Ocasio’s Proposed Green New Deal Includes Public Bank Funding
Above photo: Erik McGregor
Alexandria Ocasio-Cortez — one of two insurgent progressive candidates to succeed in their races for Congress — submitted draft text for a select committee on a Green New Deal financed by a system of national and regional public banks and the Federal Reserve. The plan calls for a sweeping mobilization to make the US carbon neutral and draw down greenhouse gasses from the atmosphere and oceans.
The inclusion of public banking is an important indicator that awareness of its value has reached the federal level, in good measure due to local advocates who have been pressing the case to Ocasio-Cortez and her team. The draft language proposes “using a combination of the Federal Reserve, a new public bank or system of regional and specialized public banks, public venture funds and … other vehicles” for funding.

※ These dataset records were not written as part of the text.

(** * Flytrap: the IPv4 range aggregator and the ARP tracker

    A shallow embedding of [lib/libft/ft_ip4agg.c] and of
    [sbin/flytrap/arp.c], and the properties of the two tries that the
    design document states about them.

    Conventions of the embedding.
    - C integers are [Z]; every operation that can wrap in C has its
      wrap-around written out ([u8], [u32], [u64]).  [unsigned long] is
      64 bits wide, as the design document has it for the coverage
      counter.
    - A [struct] is a record, an array of child pointers a list of
      options ([None] is [NULL]).  Every node has exactly one parent, so a
      subtree is a value and an update in place rebuilds the path to it.
    - [calloc] takes its answers from an oracle, a list of booleans that
      the state carries along: [true] is a successful allocation, [false]
      (or an exhausted oracle) is [NULL].
    - What C leaves undefined (a shift by 32 or more, an index outside an
      array, a read of the wrong member of a union), a failed [ft_assert]
      and a recursion deeper than the fuel are outcomes of their own
      ([Stuck]), never a default value. *)

From Stdlib Require Import ZArith Lia List String DecimalString.
From Stdlib.Strings Require Import Byte.
From stdpp Require Import base numbers list.
Lemma float_not_ltb_leb (x y : float) :
  is_nan x = false -> is_nan y = false ->
  PrimFloat.ltb x y = false -> PrimFloat.leb y x = true.
Proof.
  unfold is_nan. rewrite FloatAxioms.ltb_spec, FloatAxioms.leb_spec.
  unfold SFltb, SFleb. rewrite (SFcompare_swap (Prim2SF x) (Prim2SF y)).
  destruct (Prim2SF x) as [sx | sx | | sx mx ex] eqn:Ex;
    destruct (Prim2SF y) as [sy | sy | | sy my ey] eqn:Ey;
    try discriminate; intros _ _;
    match goal with
    | |- context [SFcompare ?a ?b] => destruct (SFcompare a b) as [[] |] eqn:Ec
    end; simpl; try reflexivity; try discriminate;
    simpl in Ec; repeat match type of Ec with
                        | context [if ?b then _ else _] => destruct b
                        end; discriminate.
Qed.

(** X22. The filter of [tick] is redundant behind [fetch_pools] for
    ordinary numbers: in binary64, a pool that [fetch_pools] returns, whose
    TVL is not NaN against a TVL threshold that is not NaN, passes the
    filter of [tick]; if that holds of every pool returned, [tick] hands all
    of them to the cache, in their order. *)
Theorem tick_keeps_fetched_pools :
  forall (cfg : Ingestor.Config float)
         (raydium orca : list (Ingestor.PoolInfo float))
         (uuids : nat -> string) (clock : nat -> Z),
    let fetched := Ingestor.fetch_pools cfg raydium orca in
    is_nan (Ingestor.min_tvl_threshold cfg) = false ->
    (forall p, In p fetched ->
       is_nan (Ingestor.tvl_usd p) = false ->
       Ingestor.meets_threshold cfg p = true) /\
    (Forall (fun p => is_nan (Ingestor.tvl_usd p) = false) fetched ->
     Ingestor.cache_update (Ingestor.tick cfg uuids clock fetched) = fetched).
Proof.
  intros cfg raydium orca uuids clock fetched Hmin.
  assert (Hpass : forall p, In p fetched ->
            is_nan (Ingestor.tvl_usd p) = false ->
            Ingestor.meets_threshold cfg p = true).
  { intros p Hin Hp. unfold fetched, Ingestor.fetch_pools in Hin.
    apply in_map_iff in Hin as (q & <- & Hq).
    apply filter_In in Hq as [_ Hq].
    unfold Ingestor.below_thresholds in Hq.
    apply negb_true_iff, orb_false_iff in Hq as [Ht _].
    unfold Ingestor.meets_threshold. apply orb_true_iff. left.
    simpl in *. apply float_not_ltb_leb; assumption. }
  split; [exact Hpass |].
  intros Hall. unfold Ingestor.tick. simpl.
  rewrite Forall_forall in Hall.
  induction fetched as [| p l IH]; [reflexivity |].
  simpl. rewrite (Hpass p) by (try (left; reflexivity);
                                apply Hall; apply list_elem_of_In; left; reflexivity).
  f_equal. apply IH.
  - intros q Hq. apply Hpass. right. exact Hq.
  - intros q Hq. apply Hall. apply elem_of_cons. right. exact Hq.
Qed.

Definition pool_example (tvl vol : float) : Ingestor.PoolInfo float := {|
  Ingestor.pool_id := "P"; Ingestor.dex_name := "Raydium";
  Ingestor.pool_type := "constant-product";
  Ingestor.reserve_a := float_lit 1000 1; Ingestor.reserve_b := float_lit 2000 1;
  Ingestor.tvl_usd := tvl; Ingestor.volume_24h_usd := vol;
  Ingestor.price_impact_1pct := float_lit 0 1;
  Ingestor.fee_rate := float_lit 0 1; Ingestor.apr := float_lit 0 1
|}.

Lemma tick_keeps_fetched_pools_witness :
  let fetched :=
    Ingestor.fetch_pools Ingestor.default_config
      [pool_example (float_lit 30000 1) (float_lit 5000 1);
       pool_example (float_lit 10 1) (float_lit 5000 1)] [] in
  Ingestor.cache_update
    (Ingestor.tick Ingestor.default_config (fun _ => "id") (fun _ => 0)
       fetched) = fetched.
Proof.
  cbv zeta.
  apply (tick_keeps_fetched_pools Ingestor.default_config).
  - vm_compute. reflexivity.
  - repeat (constructor; [vm_compute; reflexivity |]). constructor.
Defined.
(** *** The outline of a story *)

Inductive mark : Type :=
| Break
| HostSection (name : string)
| ItemSection (title : string).

(** What a flowable contributes to the outline of the story. *)
Definition mark_of (f : flowable) : list mark :=
  match f with
  | PageBreak => [Break]
  | Paragraph text style =>
      if String.eqb style "HostHeader" then [HostSection text] else []
  | KeepTogether (ItemTitle title :: _) => [ItemSection title]
  | _ => []
  end.

(** The page breaks, host headers and item titles of a story, in
    the order in which they occur. *)
Definition outline (story : list flowable) : list mark :=
  flat_map mark_of story.

Definition is_page_break (f : flowable) : bool :=
  match f with
  | PageBreak => true
  | _ => false
  end.

Definition page_breaks (story : list flowable) : nat :=
  List.length (List.filter is_page_break story).

(** The distinct host names in the order of their first occurrence. *)
Fixpoint first_seen (names : list string) : list string :=
  match names with
  | [] => []
  | h :: t => h :: List.filter (fun h' => negb (String.eqb h' h)) (first_seen t)
  end.

(** The entries of one host, in the order in which they were added. *)
Definition items_of_host (h : string) (items : list ItemData)
  : list ItemData :=
  List.filter (fun x => String.eqb (host x) h) items.

(** The partition of the entries that the specification describes:
    one group per host, hosts by first occurrence. *)
Definition partition_by_host (items : list ItemData)
  : list (string * list ItemData) :=
  List.map (fun h => (h, items_of_host h items))
           (first_seen (List.map host items)).

(** The outline that the specification describes for the groups from
    position [host_idx] on: every host section starts with its header,
    preceded by a page break unless it is the first one, and lists its
    items in order; [title] gives the title shown for an item name. *)
Fixpoint sections_outline (title : string -> string) (host_idx : nat)
    (groups : list (string * list ItemData)) : list mark :=
  match groups with
  | [] => []
  | (h, xs) :: rest =>
      (if (0 <? host_idx)%nat then [Break] else [])
      ++ HostSection h :: List.map (fun x => ItemSection (title (item x))) xs
      ++ sections_outline title (S host_idx) rest
  end.

End PdfGenerator.

(** * Properties *)

(** ** The file-name sanitizer *)

Section Sanitizer.
Import ChartDownloader.

Lemma clean_underscore : clean underscore.
Proof. split; reflexivity. Qed.

Lemma sub_class_valid s :
  Forall (fun c => is_invalid_char c = false) (sub_class is_invalid_char s).
Proof.
  unfold sub_class. induction s as [|c t IH]; simpl; constructor; auto.
  destruct (is_invalid_char c) eqn:E; [reflexivity | exact E].
Qed.

(** Replacing the runs of a class leaves underscores and the
    characters outside the class. *)
Lemma sub_runs_Forall (P : N -> Prop) p b s :
  P underscore ->
  (forall c, In c s -> p c = false -> P c) ->
  Forall P (sub_runs p b s).
Proof.
  intros Hu. revert b; induction s as [|c t IH]; intros b Hs; simpl.
  - constructor.
  - destruct (p c) eqn:E.
    + destruct b; [|constructor; [exact Hu|]];
        apply IH; intros; apply Hs; simpl; auto.
    + constructor; [apply Hs; simpl; auto|].
      apply IH; intros; apply Hs; simpl; auto.
Qed.

Lemma lstrip_split c s :
  exists k, s = repeat c k ++ lstrip c s.
Proof.
  induction s as [|x t [k IH]]; simpl.
  - exists 0%nat; reflexivity.
  - destruct (N.eqb_spec x c) as [->|Hne].
    + exists (S k); simpl; f_equal; exact IH.
    + exists 0%nat; reflexivity.
Qed.

Lemma lstrip_head c s t : lstrip c s <> c :: t.
Proof.
  induction s as [|x u IH]; simpl; [discriminate|].
  destruct (N.eqb_spec x c) as [->|Hne]; [exact IH|].
  intros H; injection H as H _; contradiction.
Qed.

Lemma rstrip_split c s :
  exists k, s = rstrip c s ++ repeat c k.
Proof.
  unfold rstrip. destruct (lstrip_split c (rev s)) as [k Hk].
  exists k. rewrite <- (rev_involutive s), Hk at 1.
  rewrite rev_app_distr, rev_repeat. reflexivity.
Qed.

Lemma rstrip_last c s t : rstrip c s <> t ++ [c].
Proof.
  unfold rstrip; intros H.
  apply (f_equal (@rev N)) in H.
  rewrite rev_involutive, rev_app_distr in H; simpl in H.
  exact (lstrip_head _ _ _ H).
Qed.

Lemma strip_head c s t : strip c s <> c :: t.
Proof.
  unfold strip; intros H.
  destruct (rstrip_split c (lstrip c s)) as [k Hk].
  rewrite H in Hk; simpl in Hk.
  exact (lstrip_head _ _ _ Hk).
Qed.

Lemma strip_incl c s : incl (strip c s) s.
Proof.
  unfold strip; intros x Hx.
  destruct (rstrip_split c (lstrip c s)) as [k Hk].
  destruct (lstrip_split c s) as [j Hj].
  rewrite Hj, Hk. apply in_or_app; right. apply in_or_app; left. exact Hx.
Qed.

Lemma strip_length c s : (List.length (strip c s) <= List.length s)%nat.
Proof.
  unfold strip.
  destruct (rstrip_split c (lstrip c s)) as [k Hk].
  destruct (lstrip_split c s) as [j Hj].
  rewrite Hj at 2. rewrite Hk at 2.
  rewrite !length_app. lia.
Qed.

Lemma firstn_incl (n : nat) (s : pystr) : incl (firstn n s) s.
Proof.
  intros x Hx. rewrite <- (firstn_skipn n s). apply in_or_app; left; exact Hx.
Qed.

Lemma sanitized_clean name c :
  In c (_sanitize_filename name) -> clean c.
Proof.
  unfold _sanitize_filename; intros Hc.
  apply strip_incl in Hc. apply firstn_incl in Hc.
  revert c Hc. apply List.Forall_forall.
  apply sub_runs_Forall; [exact clean_underscore|].
  intros c Hc _. revert c Hc. apply List.Forall_forall.
  apply sub_runs_Forall; [exact clean_underscore|].
  intros c Hc Hsp. split; [|exact Hsp].
  exact (proj1 (List.Forall_forall _ _) (sub_class_valid name) c Hc).
Qed.

(** C10.  For every input string, the sanitized file name has at most
    100 characters, contains none of the characters less-than,
    greater-than, colon, double quote, slash, backslash, bar, question
    mark and star, contains no white-space character, and neither
    starts nor ends with an underscore. *)
Theorem sanitize_filename_safe (name : pystr) :
  let safe := _sanitize_filename name in
  (List.length safe <= 100)%nat
  /\ (forall c, In c safe -> ~ In c invalid_chars /\ is_space c = false)
  /\ (forall t, safe <> underscore :: t)
  /\ (forall t, safe <> t ++ [underscore]).
Proof.
  cbv zeta. split; [|split; [|split]].
  - unfold _sanitize_filename.
    etransitivity; [apply strip_length|]. apply firstn_le_length.
  - intros c Hc. destruct (sanitized_clean _ _ Hc) as [Hi Hs].
    split; [|exact Hs].
    intros Hin. unfold is_invalid_char in Hi.
    assert (existsb (N.eqb c) invalid_chars = true) as E.
    { apply List.existsb_exists. exists c. split; [exact Hin|apply N.eqb_refl]. }
    congruence.
  - intros t. apply strip_head.
  - intros t. apply rstrip_last.
Qed.
End Sanitizer.

(** ** The previous calendar month *)

Section PreviousMonth.
Import PyDatetime TimeRange.

(** *** The cycle of 400 years *)

Lemma is_leap_cycle (y q : Z) : _is_leap (y + 400 * q) = _is_leap y.
Proof.
  unfold _is_leap.
  replace (y + 400 * q) with (y + (100 * q) * 4) at 1 by lia.
  replace (y + 400 * q) with (y + (4 * q) * 100) at 1 by lia.
  replace (y + 400 * q) with (y + q * 400) by lia.
  rewrite !Z.mod_add by lia. reflexivity.
Qed.

Lemma days_before_year_cycle (y q : Z) :
  _days_before_year (y + 400 * q) = _days_before_year y + 146097 * q.
Proof.
  unfold _days_before_year. cbv zeta.
  replace (y + 400 * q - 1) with (y - 1 + (100 * q) * 4) at 2 by lia.
  replace (y + 400 * q - 1) with (y - 1 + (4 * q) * 100) at 2 by lia.
  replace (y + 400 * q - 1) with (y - 1 + q * 400) at 2 by lia.
  rewrite !Z.div_add by lia. lia.
Qed.

Lemma ymd2ord_cycle (y q m d : Z) :
  _ymd2ord (y + 400 * q) m d = _ymd2ord y m d + 146097 * q.
Proof.
  unfold _ymd2ord, _days_before_month.
  rewrite days_before_year_cycle, is_leap_cycle. lia.
Qed.

Lemma days_in_month_cycle (y q m : Z) :
  _days_in_month (y + 400 * q) m = _days_in_month y m.
Proof. unfold _days_in_month. rewrite is_leap_cycle. reflexivity. Qed.

Lemma ord2ymd_cycle (n q : Z) :
  _ord2ymd (n + 146097 * q)
  = (fst (fst (_ord2ymd n)) + 400 * q, snd (fst (_ord2ymd n)),
     snd (_ord2ymd n)).
Proof.
  unfold _ord2ymd. cbv zeta.
  replace (n + 146097 * q - 1) with (n - 1 + q * _DI400Y)
    by (unfold _DI400Y; lia).
  rewrite Z.div_add, Z.mod_add by (unfold _DI400Y; lia).
  set (r := (n - 1) mod _DI400Y).
  set (n400 := (n - 1) / _DI400Y).
  repeat match goal with
         | |- context [if ?b then _ else _] => destruct b
         end; cbn [fst snd]; f_equal; try f_equal; lia.
Qed.

Lemma month_before_cycle (y q m : Z) :
  month_before (y + 400 * q) m
  = (fst (month_before y m) + 400 * q, snd (month_before y m)).
Proof.
  unfold month_before. destruct (m =? 1); cbn [fst snd]; f_equal; lia.
Qed.

Lemma ends_month_before_cycle (y q m : Z) :
  ends_month_before (y + 400 * q) m = ends_month_before y m.
Proof.
  unfold ends_month_before. cbv zeta.
  rewrite ymd2ord_cycle.
  replace (_ymd2ord y m 1 + 146097 * q - 1)
    with (_ymd2ord y m 1 - 1 + 146097 * q) by lia.
  rewrite ord2ymd_cycle, month_before_cycle. cbn [fst snd].
  rewrite days_in_month_cycle.
  destruct (_ord2ymd (_ymd2ord y m 1 - 1)) as [[py pm] pd]. cbn [fst snd].
  f_equal. f_equal.
  destruct (Z.eqb_spec py (fst (month_before y m)));
    destruct (Z.eqb_spec (py + 400 * q) (fst (month_before y m) + 400 * q));
    try reflexivity; lia.
Qed.

(** One cycle, checked month by month: the years 2 to 401, and the
    first year but for its first month. *)
Lemma cycle_checked :
  forallb (fun ij => ends_month_before (2 + Z.of_nat (fst ij))
                                       (Z.of_nat (snd ij)))
          (list_prod (seq 0 400) (seq 1 12)) = true.
Proof. vm_compute. reflexivity. Qed.

Lemma first_year_checked :
  forallb (fun j => ends_month_before 1 (Z.of_nat j)) (seq 2 11) = true.
Proof. vm_compute. reflexivity. Qed.

Lemma cycle_month_checked (i j : nat) :
  In i (seq 0 400) -> In j (seq 1 12) ->
  ends_month_before (2 + Z.of_nat i) (Z.of_nat j) = true.
Proof.
  intros Hi Hj.
  exact (proj1 (List.forallb_forall
                  (fun ij => ends_month_before (2 + Z.of_nat (fst ij))
                                               (Z.of_nat (snd ij)))
                  (list_prod (seq 0 400) (seq 1 12)))
               cycle_checked (i, j) (in_prod _ _ _ _ Hi Hj)).
Qed.

Lemma first_year_month_checked (j : nat) :
  In j (seq 2 11) -> ends_month_before 1 (Z.of_nat j) = true.
Proof.
  exact (proj1 (List.forallb_forall
                  (fun j => ends_month_before 1 (Z.of_nat j)) (seq 2 11))
               first_year_checked j).
Qed.

Lemma ends_month_before_always (y m : Z) :
  1 <= y -> 1 <= m <= 12 -> (y, m) <> (1, 1) ->
  ends_month_before y m = true.
Proof.
  intros Hy Hm Hne.
  destruct (Z.eq_dec y 1) as [->|Hy1].
  - assert (m <> 1) by congruence.
    assert (In (Z.to_nat m) (seq 2 11)) as Hin by (apply in_seq; lia).
    pose proof (first_year_month_checked _ Hin) as H1.
    replace (Z.of_nat (Z.to_nat m)) with m in H1 by lia.
    exact H1.
  - pose proof (Z.div_mod (y - 2) 400 ltac:(lia)) as Hdm.
    pose proof (Z.mod_pos_bound (y - 2) 400 ltac:(lia)) as Hb.
    assert (In (Z.to_nat m) (seq 1 12)) as Hinm by (apply in_seq; lia).
    assert (In (Z.to_nat ((y - 2) mod 400)) (seq 0 400)) as Hini
      by (apply in_seq; lia).
    pose proof (cycle_month_checked _ _ Hini Hinm) as H2.
    replace (Z.of_nat (Z.to_nat ((y - 2) mod 400))) with ((y - 2) mod 400)
      in H2 by lia.
    replace (Z.of_nat (Z.to_nat m)) with m in H2 by lia.
    rewrite <- (ends_month_before_cycle _ ((y - 2) / 400)) in H2.
    replace (2 + (y - 2) mod 400 + 400 * ((y - 2) / 400)) with y in H2 by lia.
    exact H2.
Qed.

The idea of creating a special new climate panel was immediately met with strong opposition from powerful veteran lawmakers, but has since drawn support from 15 other Representatives and the attention of mainstream media. The proposed select committee for a Green New Deal would tackle much more than climate change. Noting that far-reaching change is needed, Naomi Klein writes in The Intercept:
“By giving the committee a mandate that connects the dots between energy, transportation, housing and construction, as well as health care, living wages, a jobs guarantee, and the urgent imperative to battle racial and gender injustice, the Green New Deal plan would be mapping precisely that kind of far-reaching change. This is not a piecemeal approach that trains a water gun on a blazing fire, but a comprehensive and holistic plan to actually put the fire out.”
Pie in the sky? Not if funded through the Federal Reserve and a network of public banks, which make this plan a realistic possibility.
Naomi Klein continues:
[Read the full article on The Intercept]
“I realize that it may seem unreasonably optimistic to invest so much in a House committee, but it is not the committee itself that is my main source of hope. It is the vast infrastructure of scientific, technical, political, and movement expertise poised to spring into action should we take the first few steps down this path. It is a network of extraordinary groups and individuals who have held fast to their climate focus and commitments even when no media wanted to cover the crisis and no major political party wanted to do anything more than perform concern. …
“Having a good idea is no guarantee of success, of course. But here’s a thought: If the push for a Select Committee for a Green New Deal is defeated, then those lawmakers who want it to happen could consider working with civil society to set up some sort of parallel constituent assembly-like body to get the plan drafted anyway, in time for it to steal the show in 2020. Because this possibility is simply too important, and time is just too short, to allow it to be shut down by the usual forces of political inertia.”